• [Assignment]:
Nothing but the lines from the one with "replace (Rmin (cy" through the end of the records below should be written out, and each must match word for word.

Data excerpts

(** X18: The area [applyCrop] cuts out lies within the image and within
    the frame that was dragged, in whatever direction: it starts at 0 or
    to the right of it and ends at the image width or before it, it is as
    wide as the frame at most, and not empty; the same for its height.
    When the corner of the frame with the smaller coordinates is not left
    of (above) the image, the area starts at that corner. *)
Theorem cropArea_within_image (iw ih cx cy cw ch : R) (area : Bounds.t) :
  cropArea (num iw) (num ih) (Bounds.mk (num cx) (num cy) (num cw) (num ch))
  = Some area ->
  exists ax ay aw ah : R,
    area = Bounds.mk (num ax) (num ay) (num aw) (num ah)
    /\ (0 <= ax /\ 0 < aw /\ ax + aw <= iw /\ aw <= Rabs cw)%R
    /\ (0 <= ay /\ 0 < ah /\ ay + ah <= ih /\ ah <= Rabs ch)%R
    /\ ((0 <= Rmin cx (cx + cw))%R -> ax = Rmin cx (cx + cw))
    /\ ((0 <= Rmin cy (cy + ch))%R -> ay = Rmin cy (cy + ch)).
Proof.
  intros H. pose proof (cropArea_cases iw ih cx cy cw ch) as Hc.
  rewrite H in Hc. exact Hc.
Qed.

Lemma cropArea_within_image_witness :
  exists ax ay aw ah : R,
    Bounds.mk (num 10) (num 10) (num 190) (num 140)
    = Bounds.mk (num ax) (num ay) (num aw) (num ah)
    /\ (0 <= ax /\ 0 < aw /\ ax + aw <= 800 /\ aw <= Rabs (-190))%R
    /\ (0 <= ay /\ 0 < ah /\ ay + ah <= 600 /\ ah <= Rabs (-140))%R
    /\ ((0 <= Rmin 200 (200 + -190))%R -> ax = Rmin 200 (200 + -190))
    /\ ((0 <= Rmin 150 (150 + -140))%R -> ay = Rmin 150 (150 + -140)).
Proof.
  apply (cropArea_within_image 800 600 200 150 (-190) (-140)).
  unfold cropArea. rewrite normalizeRect_num. cbv zeta.
  cbn [Bounds.x Bounds.y Bounds.width Bounds.height].
  rewrite !vmin_num, !vmax_num, !vsub_num, !vmin_num, !vle_num.
  replace (Rmax 0 (Rmin (Rmin 200 (200 + -190)) 800)) with 10%R by rminmax.
  replace (Rmax 0 (Rmin (Rmin 150 (150 + -140)) 600)) with 10%R by rminmax.
  replace (Rmin (Rabs (-190)) (800 - 10)) with 190%R by rminmax.
  replace (Rmin (Rabs (-140)) (600 - 10)) with 140%R by rminmax.
  now rewrite !Rleb_false by lra.
Defined.

(** X19: The area that is cut out does not depend on the direction the
    frame was dragged in: the frame dragged from the opposite corner, with
    width and height of the opposite sign, gives the same area. *)
Theorem cropArea_any_direction (iw ih cx cy cw ch : R) :
  cropArea (num iw) (num ih)
           (Bounds.mk (num (cx + cw)) (num (cy + ch)) (num (- cw)) (num (- ch)))
  = cropArea (num iw) (num ih) (Bounds.mk (num cx) (num cy) (num cw) (num ch)).
Proof.
  unfold cropArea. rewrite !normalizeRect_num.
  replace (Rmin (cx + cw) (cx + cw + - cw)) with (Rmin cx (cx + cw))
    by (replace (cx + cw + - cw)%R with cx by ring; apply Rmin_comm).
  replace (Rmin (cy + ch) (cy + ch + - ch)) with (Rmin cy (cy + ch))
    by (replace (cy + ch + - ch)%R with cy by ring; apply Rmin_comm).
  now rewrite !Rabs_Ropp.
Qed.

Section CropFacts.

Variable measureText : Font.t -> string -> value.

• [Solution for this problem]:
  replace (Rmin (cy + ch) (cy + ch + - ch)) with (Rmin cy (cy + ch))
    by (replace (cy + ch + - ch)%R with cy by ring; apply Rmin_comm).
  now rewrite !Rabs_Ropp.
Qed.

Section CropFacts.

Variable measureText : Font.t -> string -> value.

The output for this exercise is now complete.